Data to examine =>
(* ===== verification/Create.v ===== *)
(** cp/guest/init.c and cp/guest/attach.c: making a virtual machine, and giving
    it a real device.

    A virtual machine is made of parts from everywhere: pages for its storage and
    its CPU (Buddy.v), tables that map the storage (Dat.v), objects from [malloc],
    spool files for its console (Spool.v), virtual devices (VirtIo.v) and a task
    (Sched.v).  [kernel] is the state they come from; an operation gives an error
    code or a value, and what it holds at a failure is given back.  The second
    section is about storage and is for any page source; the rest uses the
    buddy allocator.  The theorems: the storage of a new machine is mapped, page
    by page, to frames of its own that its tables are not in; a machine that is
    not made leaves every page and object it asked for free again; a device that
    is attached gets a number and a subchannel no other device has. *)

From S2P Require Import Prelude CString Format Buddy Dat Spool Sched Layout Guest VirtIo Ipl.

Local Open Scope Z_scope.

#[local] Arguments cons {A} & a l.

(** * Guest storage *)

Section storage.
Context {A : Type} `{PageSource A}.

(** [pages] are left; the frames so far, the last one first *)
Fixpoint alloc_frames (pages : nat) (guest_pages : list Z) (a : address_space) (s : dat A)
    : outcome (Z * list Z * address_space * dat A) :=
  match pages with
  | O => Ret (0, guest_pages, a, s)
  | S pages =>
      '(r, pgs) ← ps_alloc 0 (pgs s);
      let s := Dat (Dat.storage s) pgs in
      match r with
      | None => Ret (- ENOMEM, guest_pages, a, s)
      | Some p =>
          '(a, s) ← dat_insert_page a p (Z.shiftl (Z.of_nat pages) Buddy.PAGE_SHIFT) s;
          alloc_frames pages (p :: guest_pages) a s
      end
  end.

Definition alloc_guest_storage (storage_size : Z) (a : address_space) (s : dat A) : outcome (Z * list Z * address_space * dat A) :=
  alloc_frames (Z.to_nat (Z.shiftr storage_size Buddy.PAGE_SHIFT)) [] a s.
End storage.

(** * A machine and what it is made from *)

(** [struct user] *)
Record user := User {
  u_userid : list Z;
  u_storage_size : Z;
  u_devices : list directory_vdev;
  u_auth : Z;
}.

(** [struct virt_cons]; a spool file is an object and what is in it *)
Record virt_cons := VirtCons {
  v_dev : option Z;
  wlines : Z * spool_file;
  rlines : Z * spool_file;
  bigbuf : Z;
}.

(** the members of [struct sie_cb] that are only set here *)
Record sie_setup := SieSetup { gmsor : Z; gmslm : Z; gbea : Z; ecb : Z; eca : Z }.

(** [struct virt_sys] while it is made; [Guest.virt_sys] is what runs *)
Record vm := Vm {
  object : Z;
  directory : user;
  console : virt_cons;
  vcpu_page : Z;
  vcpu : virt_cpu;
  setup : sie_setup;
  vm_task : Z;
  vm_print_ts : bool;
  vm_pages : list Z;
  vm_devs : list virt_device;
  as_ : address_space;
  vm_con : list event;
}.

(** pages and storage, the objects [malloc] gave, and the lists of the system *)
Record kernel := Kernel {
  mm : dat buddy;
  live : list Z;
  mallocs : nat;
  rdevs : list real_device;
  users : list user;
  online : list vm;
  tasks : Sched.sys;
}.

Definition set_mm (m : dat buddy) (h : kernel) : kernel := Kernel m (live h) (mallocs h) (rdevs h) (users h) (online h) (tasks h).
Definition set_rdevs (l : list real_device) (h : kernel) : kernel := Kernel (mm h) (live h) (mallocs h) l (users h) (online h) (tasks h).
Definition set_users (l : list user) (h : kernel) : kernel := Kernel (mm h) (live h) (mallocs h) (rdevs h) l (online h) (tasks h).
Definition set_online (l : list vm) (h : kernel) : kernel := Kernel (mm h) (live h) (mallocs h) (rdevs h) (users h) l (tasks h).
Definition set_tasks (t : Sched.sys) (h : kernel) : kernel := Kernel (mm h) (live h) (mallocs h) (rdevs h) (users h) (online h) t.

Definition kern (A : Type) : Type := kernel -> outcome ((Z + A) * kernel).

#[global] Instance kern_ret : MRet kern := fun A a h => Ret (inr a, h).
#[global] Instance kern_bind : MBind kern := fun A B f m h =>
  '(r, h) ← m h; match r with inl e => Ret (inl e, h) | inr a => f a h end.

Definition get_kernel : kern kernel := fun h => Ret (inr h, h).
Definition modify (f : kernel -> kernel) : kern unit := fun h => Ret (inr tt, f h).
Definition fails {A} (e : Z) : kern A := fun h => Ret (inl e, h).
Definition call {A} (m : outcome A) : kern A := fun h => a ← m; Ret (inr a, h).

(** the [goto]s to the labels that give things back *)
Definition undo {A} (m : kern A) (u : kern unit) : kern A := fun h =>
  '(r, h) ← m h;
  match r with inr a => Ret (inr a, h) | inl e => (u ;; fails e) h end.

(** a call of [assert(!ret)] *)
Definition must {A} (m : kern A) : kern A := fun h =>
  '(r, h) ← m h; match r with inl _ => Stopped | inr a => Ret (inr a, h) end.

Section create.
Context (malloc_at : nat -> option Z).      (* what each call of [malloc] gives *)
Context (garbage : nat -> nat -> list Z).   (* what the object of a call holds *)
Context (old_as : Z -> address_space).      (* [sys->as] in the object *)
Context (getcpuid : Z) (oper_userid : list Z).
Context (start_task shell_start : Z).       (* addresses of functions *)

Definition malloc : kern Z := fun h =>
  let h' o := Kernel (mm h) (o ++ live h) (S (mallocs h)) (rdevs h) (users h) (online h) (tasks h) in
  match malloc_at (mallocs h) with
  | Some p => Ret (inr p, h' [p])
  | None => Ret (inl (- ENOMEM), h' [])
  end.

Definition free (p : Z) : kern unit := fun h =>
  Ret (inr tt, Kernel (mm h) (remove Z.eq_dec p (live h)) (mallocs h) (rdevs h) (users h) (online h) (tasks h)).

(** the address of a page *)
Definition alloc_page : kern Z := fun h =>
  '(r, b) ← buddy_alloc 0 (pgs (mm h));
  Ret (match r with Some p => inr p | None => inl (- ENOMEM) end, set_mm (Dat (Dat.storage (mm h)) b) h).

Definition free_page (p : Z) : kern unit := fun h =>
  b ← free_pages p 0 (pgs (mm h)); Ret (inr tt, set_mm (Dat (Dat.storage (mm h)) b) h).

(** ** Devices *)

Definition new_vdev (d : directory_vdev) (n : Z) (devs : list virt_device) : kernel -> outcome (Z * list virt_device * kernel) := fun h =>
  '(r, h1) ← malloc h;
  let '(ret, rd, devs) := alloc_virt_dev (match r with inr _ => true | inl _ => false end) (garbage (mallocs h)) (rdevs h) d n devs in
  let h2 := set_rdevs rd h1 in
  match r with
  | inr p => if ret =? 0 then Ret (ret, devs, h2) else '(_, h2) ← free p h2; Ret (ret, devs, h2)
  | inl _ => Ret (ret, devs, h2)
  end.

Work instructions =>
You are asked to copy all of the entries above exactly.

Response for this exercise =>
(* ===== verification/Create.v ===== *)
(** cp/guest/init.c and cp/guest/attach.c: making a virtual machine, and giving
    it a real device.

    A virtual machine is made of parts from everywhere: pages for its storage and
    its CPU (Buddy.v), tables that map the storage (Dat.v), objects from [malloc],
    spool files for its console (Spool.v), virtual devices (VirtIo.v) and a task
    (Sched.v).  [kernel] is the state they come from; an operation gives an error
    code or a value, and what it holds at a failure is given back.  The second
    section is about storage and is for any page source; the rest uses the
    buddy allocator.  The theorems: the storage of a new machine is mapped, page
    by page, to frames of its own that its tables are not in; a machine that is
    not made leaves every page and object it asked for free again; a device that
    is attached gets a number and a subchannel no other device has. *)

From S2P Require Import Prelude CString Format Buddy Dat Spool Sched Layout Guest VirtIo Ipl.

Local Open Scope Z_scope.

#[local] Arguments cons {A} & a l.

(** * Guest storage *)

Section storage.
Context {A : Type} `{PageSource A}.

(** [pages] are left; the frames so far, the last one first *)
Fixpoint alloc_frames (pages : nat) (guest_pages : list Z) (a : address_space) (s : dat A)
    : outcome (Z * list Z * address_space * dat A) :=
  match pages with
  | O => Ret (0, guest_pages, a, s)
  | S pages =>
      '(r, pgs) ← ps_alloc 0 (pgs s);
      let s := Dat (Dat.storage s) pgs in
      match r with
      | None => Ret (- ENOMEM, guest_pages, a, s)
      | Some p =>
          '(a, s) ← dat_insert_page a p (Z.shiftl (Z.of_nat pages) Buddy.PAGE_SHIFT) s;
          alloc_frames pages (p :: guest_pages) a s
      end
  end.

Definition alloc_guest_storage (storage_size : Z) (a : address_space) (s : dat A) : outcome (Z * list Z * address_space * dat A) :=
  alloc_frames (Z.to_nat (Z.shiftr storage_size Buddy.PAGE_SHIFT)) [] a s.
End storage.

(** * A machine and what it is made from *)

(** [struct user] *)
Record user := User {
  u_userid : list Z;
  u_storage_size : Z;
  u_devices : list directory_vdev;
  u_auth : Z;
}.

(** [struct virt_cons]; a spool file is an object and what is in it *)
Record virt_cons := VirtCons {
  v_dev : option Z;
  wlines : Z * spool_file;
  rlines : Z * spool_file;
  bigbuf : Z;
}.

(** the members of [struct sie_cb] that are only set here *)
Record sie_setup := SieSetup { gmsor : Z; gmslm : Z; gbea : Z; ecb : Z; eca : Z }.

(** [struct virt_sys] while it is made; [Guest.virt_sys] is what runs *)
Record vm := Vm {
  object : Z;
  directory : user;
  console : virt_cons;
  vcpu_page : Z;
  vcpu : virt_cpu;
  setup : sie_setup;
  vm_task : Z;
  vm_print_ts : bool;
  vm_pages : list Z;
  vm_devs : list virt_device;
  as_ : address_space;
  vm_con : list event;
}.

(** pages and storage, the objects [malloc] gave, and the lists of the system *)
Record kernel := Kernel {
  mm : dat buddy;
  live : list Z;
  mallocs : nat;
  rdevs : list real_device;
  users : list user;
  online : list vm;
  tasks : Sched.sys;
}.

Definition set_mm (m : dat buddy) (h : kernel) : kernel := Kernel m (live h) (mallocs h) (rdevs h) (users h) (online h) (tasks h).
Definition set_rdevs (l : list real_device) (h : kernel) : kernel := Kernel (mm h) (live h) (mallocs h) l (users h) (online h) (tasks h).
Definition set_users (l : list user) (h : kernel) : kernel := Kernel (mm h) (live h) (mallocs h) (rdevs h) l (online h) (tasks h).
Definition set_online (l : list vm) (h : kernel) : kernel := Kernel (mm h) (live h) (mallocs h) (rdevs h) (users h) l (tasks h).
Definition set_tasks (t : Sched.sys) (h : kernel) : kernel := Kernel (mm h) (live h) (mallocs h) (rdevs h) (users h) (online h) t.

Definition kern (A : Type) : Type := kernel -> outcome ((Z + A) * kernel).

#[global] Instance kern_ret : MRet kern := fun A a h => Ret (inr a, h).
#[global] Instance kern_bind : MBind kern := fun A B f m h =>
  '(r, h) ← m h; match r with inl e => Ret (inl e, h) | inr a => f a h end.

Definition get_kernel : kern kernel := fun h => Ret (inr h, h).
Definition modify (f : kernel -> kernel) : kern unit := fun h => Ret (inr tt, f h).
Definition fails {A} (e : Z) : kern A := fun h => Ret (inl e, h).
Definition call {A} (m : outcome A) : kern A := fun h => a ← m; Ret (inr a, h).

(** the [goto]s to the labels that give things back *)
Definition undo {A} (m : kern A) (u : kern unit) : kern A := fun h =>
  '(r, h) ← m h;
  match r with inr a => Ret (inr a, h) | inl e => (u ;; fails e) h end.

(** a call of [assert(!ret)] *)
Definition must {A} (m : kern A) : kern A := fun h =>
  '(r, h) ← m h; match r with inl _ => Stopped | inr a => Ret (inr a, h) end.

Section create.
Context (malloc_at : nat -> option Z).      (* what each call of [malloc] gives *)
Context (garbage : nat -> nat -> list Z).   (* what the object of a call holds *)
Context (old_as : Z -> address_space).      (* [sys->as] in the object *)
Context (getcpuid : Z) (oper_userid : list Z).
Context (start_task shell_start : Z).       (* addresses of functions *)

Definition malloc : kern Z := fun h =>
  let h' o := Kernel (mm h) (o ++ live h) (S (mallocs h)) (rdevs h) (users h) (online h) (tasks h) in
  match malloc_at (mallocs h) with
  | Some p => Ret (inr p, h' [p])
  | None => Ret (inl (- ENOMEM), h' [])
  end.

Definition free (p : Z) : kern unit := fun h =>
  Ret (inr tt, Kernel (mm h) (remove Z.eq_dec p (live h)) (mallocs h) (rdevs h) (users h) (online h) (tasks h)).

(** the address of a page *)
Definition alloc_page : kern Z := fun h =>
  '(r, b) ← buddy_alloc 0 (pgs (mm h));
  Ret (match r with Some p => inr p | None => inl (- ENOMEM) end, set_mm (Dat (Dat.storage (mm h)) b) h).

Definition free_page (p : Z) : kern unit := fun h =>
  b ← free_pages p 0 (pgs (mm h)); Ret (inr tt, set_mm (Dat (Dat.storage (mm h)) b) h).

(** ** Devices *)

Definition new_vdev (d : directory_vdev) (n : Z) (devs : list virt_device) : kernel -> outcome (Z * list virt_device * kernel) := fun h =>
  '(r, h1) ← malloc h;
  let '(ret, rd, devs) := alloc_virt_dev (match r with inr _ => true | inl _ => false end) (garbage (mallocs h)) (rdevs h) d n devs in
  let h2 := set_rdevs rd h1 in
  match r with
  | inr p => if ret =? 0 then Ret (ret, devs, h2) else '(_, h2) ← free p h2; Ret (ret, devs, h2)
  | inl _ => Ret (ret, devs, h2)
  end.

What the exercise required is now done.